Aunty Susan and I have a game called “Volcano Food”. She scrunches the food up into a hill and I bite off the top of it. Then I sit back and look at her until she scrunches the food up again. This goes on until I lick the plate clean. Mom tried to play the game, but her hills just weren’t the same.
I’ve been going to THE VET every Friday for a check up and to be weighed. I’m not gaining weight, but not losing either. THE VET has been really nice to me and Mom, so last Friday, I let her get down on the floor with me and give me a belly rub and a chin scratch. She was very pleased. She said that I looked like the old Davey Jones. I’m not old or new. I’m just me.

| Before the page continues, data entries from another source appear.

(* ===== verification/CacheState.v ===== *)
(** The state the two caches share: their pools, the write cache's channel of
    buffers waiting for an asynchronous write, the read cache's channel of
    prefetch operations, the proxy behind them, and the clock. *)

From stdpp Require Import base gmap list.
From Stdlib Require Import ZArith Lia.
From S2P Require Import Prelude GoString Proto Store Buffer Pool.

(** A channel is the list of what has been sent and not yet received, and
    whether it has been closed; a sender that finds it full holds nothing but
    its block's lock while it waits, so the list also stands for the waiting
    senders. *)
Record chan (A : Type) : Type := MkChan { ch_queue : list A; ch_closed : bool }.
Arguments MkChan {A} _ _.
Arguments ch_queue {A} _.
Arguments ch_closed {A} _.

Definition open_chan {A} (q : list A) : chan A := MkChan q false.

(** [ch <- x]: sending on a closed channel panics, on a nil one it blocks for
    ever. [close(ch)]: a closed or nil channel panics. *)
Definition chan_send {A} (x : A) (ch : option (chan A)) : outcome (option (chan A)) :=
  match ch with
  | None => Block
  | Some c => if ch_closed c then Panic else Ret (Some (MkChan (ch_queue c ++ [x]) false))
  end.
Definition chan_close {A} (ch : option (chan A)) : outcome (option (chan A)) :=
  match ch with
  | None => Panic
  | Some c => if ch_closed c then Panic else Ret (Some (MkChan (ch_queue c) true))
  end.

(** [chSync = None] and [chPrefetch = None] are Go's nil channels. [now] is
    [time.Now()] in nanoseconds. *)
Record CS (W : Type) : Type := MkCS {
  rc : Pool;
  wc : Pool;
  chSync : option (chan Z);
  chPrefetch : option (chan RWBlockOp);
  PrefetchTimes : Z;
  world : W;
  now : Z;
}.
Arguments MkCS {W} _ _ _ _ _ _ _.
Arguments rc {W} _.
Arguments wc {W} _.
Arguments chSync {W} _.
Arguments chPrefetch {W} _.
Arguments PrefetchTimes {W} _.
Arguments world {W} _.
Arguments now {W} _.

Section CS.
Context {W : Type}.

Definition set_rc (p : Pool) (s : CS W) : CS W :=
  MkCS p (wc s) (chSync s) (chPrefetch s) (PrefetchTimes s) (world s) (now s).
Definition set_wc (p : Pool) (s : CS W) : CS W :=
  MkCS (rc s) p (chSync s) (chPrefetch s) (PrefetchTimes s) (world s) (now s).
Definition set_chSync (q : option (chan Z)) (s : CS W) : CS W :=
  MkCS (rc s) (wc s) q (chPrefetch s) (PrefetchTimes s) (world s) (now s).
Definition set_chPrefetch (q : option (chan RWBlockOp)) (s : CS W) : CS W :=
  MkCS (rc s) (wc s) (chSync s) q (PrefetchTimes s) (world s) (now s).
Definition set_world (w : W) (s : CS W) : CS W :=
  MkCS (rc s) (wc s) (chSync s) (chPrefetch s) (PrefetchTimes s) w (now s).
Definition set_now (t : Z) (s : CS W) : CS W :=
  MkCS (rc s) (wc s) (chSync s) (chPrefetch s) (PrefetchTimes s) (world s) t.

(** Operations of one of the pools. *)
Definition onr {A} (m : M Pool A) : M (CS W) A := zoom rc set_rc m.
Definition onw {A} (m : M Pool A) : M (CS W) A := zoom wc set_wc m.
End CS.

Section IO.
Context {W : Type} `{ProxyIO W}.

(** [WCache.DirectWrite]. *)
Definition DirectWrite (fe : FileEntry) (buffer : bytes) (offset : Z)
    : M (CS W) (Z * option error) := λ s,
  let '(r, w') := Writer_Write (fe_Id fe) buffer offset (world s) in
  Ret (r, set_world w' s).

(** [RCache.DirectRead]. *)
Definition DirectRead (fe : FileEntry) (buffer : bytes) (offset : Z)
    : M (CS W) ReadResult := λ s,
  let '(r, w') := Reader_Read (fe_Id fe) buffer offset (world s) in
  Ret (r, set_world w' s).
End IO.
(* ===== verification/WCache.v ===== *)
(** The write cache (lib/libfs/wcache.go). *)

From stdpp Require Import base gmap list.
From Stdlib Require Import ZArith Lia.
From S2P Require Import Prelude GoString Proto Store Buffer Pool View CacheState.

Section Ops.
Context {W : Type} `{ProxyIO W}.
Abbreviation MC := (M (CS W)) (only parsing).

Definition SyncIo : MC bool :=
  gets (λ s, match chSync s with None => true | Some _ => false end).

(** [cache.chSync <- buffer] *)
Definition send_sync (bid : Z) : MC unit :=
  let! ch := gets chSync in
  let! ch' := lift (chan_send bid ch) in
  modify (set_chSync ch').

(** [buffer.Skip(off); Assert(buffer.CanMerge(off)); buffer.MergeData(data)] *)
Definition fill_buffer (bid off : Z) (data : bytes) : MC unit :=
  onw (buf_upd bid (λ b, Buffer_Skip b off));;;
  let! b := onw (buf_get bid) in
  Assert (Buffer_CanMerge b off);;;
  let! t := gets now in
  onw (buf_upd bid (λ b, Buffer_MergeData t b data)).

(** [fileBuf.DetachBuffer(idx); cache.FreeBuffer(buffer)] *)
Definition release_buffer (fid idx bid : Z) : MC unit :=
  onw (DetachBuffer fid idx);;; onw (FreeBuffer bid).

(** [cache.DirectWrite(fe, buffer.GetData(), buffer.GetFileOffset())] *)
Definition write_buffer (fe : FileEntry) (bid : Z) : MC (Z * option error) :=
  let! data := onw (buf_call bid Buffer_GetData) in
  let! off := onw (buf_call bid Buffer_GetFileOffset) in
  DirectWrite fe data off.

Definition do_lru (bid : Z) : MC unit :=
  let! t := gets now in onw (DoLru t bid).

(** [WriteOp]: whether the block's lock is to be released by the caller, the
    size and the error. [fid] is the handle of [fileBuf]. *)
Definition WriteOp (fe : FileEntry) (fid : Z) (op : RWBlockOp) : MC (bool * Z * option error) :=
  let! buffer := onw (GetBuffer fid (Index op)) in
  let! sync := SyncIo in
  match buffer with
  | None =>
      let! full := lift (Op_IsFull op) in
      if full && sync then
        let! (size, err) := DirectWrite fe (rwBuf op) (Op_GetFileOffset op) in
        ret (true, size, err)
      else
        let! nb := onw (AllocBuffer fe (Index op)) in
        match nb with
        | None =>
            let! (size, err) := DirectWrite fe (rwBuf op) (Op_GetFileOffset op) in
            ret (true, size, err)
        | Some bid =>
            fill_buffer bid (RwOffset op) (rwBuf op);;;
            onw (AttachBuffer fid (Index op) bid);;;
            let! bfull := onw (buf_call bid (λ b, Buffer_IsFull b (BlockSize fe))) in
            if bfull then
              let! ofull := lift (Op_IsFull op) in
              Assert (ofull && negb sync);;;
              send_sync bid;;;
              ret (false, RwSize op, None)
            else
              do_lru bid;;; ret (true, RwSize op, None)
        end
  | Some bid =>
      onw (RemoveLru bid);;;
      let! b := onw (buf_get bid) in
      if Buffer_CanMerge b (RwOffset op) then
        let! t := gets now in
        onw (buf_upd bid (λ b, Buffer_MergeData t b (rwBuf op)));;;
        let! bfull := onw (buf_call bid (λ b, Buffer_IsFull b (BlockSize fe))) in
        if bfull then
          if negb sync then send_sync bid;;; ret (false, RwSize op, None)
          else
            let! (size, err) := write_buffer fe bid in
            match err with
            | Some _ => do_lru bid;;; ret (true, size, err)
            | None =>
                release_buffer fid (Index op) bid;;;
                ret (true, RwSize op, None)
            end
        else do_lru bid;;; ret (true, RwSize op, None)
      else
        let! (size, err) := write_buffer fe bid in
        match err with
        | Some _ => do_lru bid;;; ret (true, size, err)
        | None =>
            let! full := lift (Op_IsFull op) in
            if full then
              release_buffer fid (Index op) bid;;;
              let! (size, err) := DirectWrite fe (rwBuf op) (Op_GetFileOffset op) in
              ret (true, size, err)
            else
              onw (buf_upd bid (λ b, Buffer_ReSet b fe (Index op)));;;
              fill_buffer bid (RwOffset op) (rwBuf op);;;
              do_lru bid;;;
              ret (true, RwSize op, None)
        end
  end.

(** One iteration of [Write]'s loop: the block is locked, written, and
    unlocked unless a sync routine will do so. *)
Definition WriteBlock (fe : FileEntry) (fid : Z) (op : RWBlockOp) : MC (Z * option error) :=
  onw (fb_lock fid (LockBuffer (Index op)));;;
  let! (syncIo, size, err) := WriteOp fe fid op in
  (if syncIo then onw (fb_lock fid (UnLockBuffer (Index op))) else ret tt);;;
  ret (size, err).

Fixpoint Write_loop (fe : FileEntry) (fid : Z) (ops : list RWBlockOp) (wtSize : Z)
    : MC (Z * option error) :=
  match ops with
  | [] => ret (wtSize, None)
  | op :: ops' =>
      let! (size, err) := WriteBlock fe fid op in
      match err with
      | Some _ => ret (wtSize, err)
      | None => Write_loop fe fid ops' (wtSize + size)
      end
  end.

Definition WCache_Write (fe : FileEntry) (buffer : bytes) (offset : Z) : MC (Z * option error) :=
  let! fb := onw (GetFileBuffer fe true) in
  match fb with
  | None => panic
  | Some fid =>
      let! ops := lift (Slice fe buffer offset) in
      let! (wtSize, err) := Write_loop fe fid ops 0 in
      match err with
      | Some _ => ret (wtSize, err)
      | None => Assert (wtSize =? Zlen buffer);;; ret (wtSize, None)
      end
  end.

(** [MergeOp]: the size and [op.rwBuf] after the copy. *)
Definition MergeOp (fid : Z) (op : RWBlockOp) (dataSize : Z) : MC (Z * bytes) :=
  Assert (dataSize <=? RwSize op);;;
  let! buffer := onw (GetBuffer fid (Index op)) in
  match buffer with
  | None =>
      let! fb := onw (fb_get fid) in
      if (dataSize <? RwSize op) && (Index op <? UpperIdx fb)
      then ret (RwSize op, rwBuf op) else ret (dataSize, rwBuf op)
  | Some bid =>
      let! b := onw (buf_get bid) in
      if (u32 (Offset b + Len b) <=? RwOffset op)
         || (u32 (RwOffset op + RwSize op) <=? Offset b) then
        if (dataSize <? RwSize op) && (RwOffset op <? Offset b)
        then ret (RwSize op, rwBuf op) else ret (dataSize, rwBuf op)
      else
        let cpOffset := if Offset b <? RwOffset op then RwOffset op else Offset b in
        let tail := u32 (Offset b + Len b) in
        let opTail := u32 (RwOffset op + RwSize op) in
        let cpTailOffset := if opTail <? tail then opTail else tail in
        Assert (cpOffset <? cpTailOffset);;;
        Assert (cpTailOffset <=? opTail);;;
        let! data := lift (Buffer_GetRangeData b cpOffset cpTailOffset) in
        let! rw := lift (go_copy (rwBuf op) (u32 (cpOffset - RwOffset op)) data) in
        let sz := u32 (cpTailOffset - RwOffset op) in
        ret (if dataSize <? sz then sz else dataSize, rw)
  end.

(** [err.(Errno)] is [E_POSIX_ENOENT]. *)
Definition is_enoent (e : error) : bool :=
  match e with ErrErrno c => Errno_Equal E_POSIX_ENOENT c | _ => false end.

Definition FlushBuffer_body (fid idx : Z) : MC (option error) :=
  let! buffer := onw (GetBuffer fid idx) in
  match buffer with
  | None => ret None
  | Some bid =>
      onw (RemoveLru bid);;;
      let! b := onw (buf_get bid) in
      match buf_fe b with
      | None => panic
      | Some bfe =>
          let! (_, err) := write_buffer bfe bid in
          match err with
          | Some e =>
              if is_enoent e then release_buffer fid idx bid;;; ret err
              else do_lru bid;;; ret err
          | None => release_buffer fid idx bid;;; ret None
          end
      end
  end.

Definition FlushBuffer (fid idx : Z) : MC (option error) :=
  onw (fb_lock fid (LockBuffer idx));;;
  let! err := FlushBuffer_body fid idx in
  onw (fb_lock fid (UnLockBuffer idx));;;
  ret err.

(** The flush goroutines handle the indices in some order; the error returned
    is the last one received that is not nil. *)
Fixpoint Flush_list (fid : Z) (order : list Z) (flushErr : option error) : MC (option error) :=
  match order with
  | [] => ret flushErr
  | idx :: rest =>
      let! err := FlushBuffer fid idx in
      Flush_list fid rest (match err with Some _ => err | None => flushErr end)
  end.

Definition WCache_Flush (fe : FileEntry) : MC (option error) :=
  let! fb := onw (GetFileBuffer fe false) in
  match fb with
  | None => ret None
  | Some fid =>
      let! fileBuf := onw (fb_get fid) in
      Flush_list fid (GetAllBufferIndex fileBuf) None
  end.

(** The inner loop of [CheckExpire], at most [fuel] rounds. *)
Fixpoint CheckExpire_round (fuel : nat) : MC unit :=
  match fuel with
  | O => ret tt
  | S fuel' =>
      let! t := gets now in
      let! e := onw (LruExpire t) in
      match e with
      | None => ret tt
      | Some (fe, blkIdx) =>
          let! fb := onw (GetFileBuffer fe false) in
          match fb with
          | None => CheckExpire_round fuel'
          | Some fid => FlushBuffer fid blkIdx;;; CheckExpire_round fuel'
          end
      end
  end.

(** A sync routine received the buffer [bid] from the channel. It writes the
    buffer and frees it (or puts it back into the LRU list); the result is the
    handle of the file. *)
Definition SyncWrite_begin (bid : Z) : MC Z :=
  let! ch := gets chSync in
  match ch with
  | None => block
  | Some c =>
      modify (set_chSync (Some (MkChan (list_remove_id bid (ch_queue c)) (ch_closed c))));;;
      let! b := onw (buf_get bid) in
      match buf_fe b with
      | None => panic
      | Some bfe =>
          let! fb := onw (GetFileBuffer bfe false) in
          match fb with
          | None => panic
          | Some fid =>
              let! (_, err) := write_buffer bfe bid in
              match err with
              | Some _ => do_lru bid;;; ret fid
              | None =>
                  let! b := onw (buf_get bid) in
                  release_buffer fid (BlkIdx b) bid;;; ret fid
              end
          end
      end
  end.

(** [fileBuf.UnLockBuffer(buffer.BlkIdx)], in both branches the last step: the
    block index is read from the buffer again. *)
Definition SyncWrite_end (fid bid : Z) : MC unit :=
  let! b := onw (buf_get bid) in
  onw (fb_lock fid (UnLockBuffer (BlkIdx b))).

(** One round of [SyncWrite] with no other goroutine in between. *)
Definition SyncWrite_one (bid : Z) : MC unit :=
  let! fid := SyncWrite_begin bid in SyncWrite_end fid bid.

(** The sync routines receive the buffers [bids], in that order. *)
Fixpoint sync_all (bids : list Z) : MC unit :=
  match bids with
  | [] => ret tt
  | bid :: rest => SyncWrite_one bid;;; sync_all rest
  end.

Definition StatSize (fe : FileEntry) : MC (Z * option error) :=
  let! fb := onw (GetFileBuffer fe false) in
  match fb with
  | None => ret (0, None)
  | Some fid =>
      let! fileBuf := onw (fb_get fid) in
      if IsZeroCache fileBuf then ret (0, None)
      else
        let up := UpperIdx fileBuf in
        onw (fb_lock fid (LockBuffer up));;;
        let! r :=
          (let! buffer := onw (GetBuffer fid up) in
           match buffer with
           | None => ret (0, Some (ErrErrno E_POSIX_EIO))
           | Some bid =>
               let! t := onw (buf_call bid Buffer_GetTailOffset) in ret (t, None)
           end) in
        onw (fb_lock fid (UnLockBuffer up));;;
        ret r
  end.

Definition WCache_Close (fe : FileEntry) : MC (option error) :=
  let! err := WCache_Flush fe in
  match err with
  | Some _ => ret err
  | None => onw (DetachFileBuffer fe);;; ret None
  end.

Fixpoint WCache_Close_list (fes : list FileEntry) : MC unit :=
  match fes with
  | [] => ret tt
  | fe :: rest => WCache_Close fe;;; WCache_Close_list rest
  end.

(** [CloseAll]: the channel is closed and the sync routines write what it still
    holds (a file is closed only when none of its blocks is locked), then every
    file is closed; errors of [Close] are dropped. *)
Definition WCache_CloseAll : MC unit :=
  let! ch := gets chSync in
  (match ch with
   | Some _ => let! ch' := lift (chan_close ch) in modify (set_chSync ch')
   | None => ret tt
   end);;;
  sync_all (from_option ch_queue [] ch);;;
  let! cache := gets (λ s, Cache (wc s)) in
  WCache_Close_list (fb_fe <$> (map_to_list cache).*2).
End Ops.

Mom says that she can tell when I feel bad, because my whiskers are plastered against my face. When I feel good, my whiskers are standing straight out. I’ve had a terrific week. I have been eating and wandering around the house. Mom held me up to the window and I got to see some baby robins learn to fly. I tried to catch an ant that sneaked into the house, and all of the time, my whiskers were standing straight out. Mom said that I’ve had a whisker-popping great week.
Mom and I saw my Feline Guardian Angel in the clouds the other day. Mom told me that I was very protected and that everything would be OK. I understand that. I know that I’ve had a great time. I’ve met great people because of this Diary. When things go bad, I’ll miss Mom, but I’ll just be headed for another adventure. Mom says that her mother and father will be there to take care of me.
Davey Jones (Davey with an e because I'm not a Monkee)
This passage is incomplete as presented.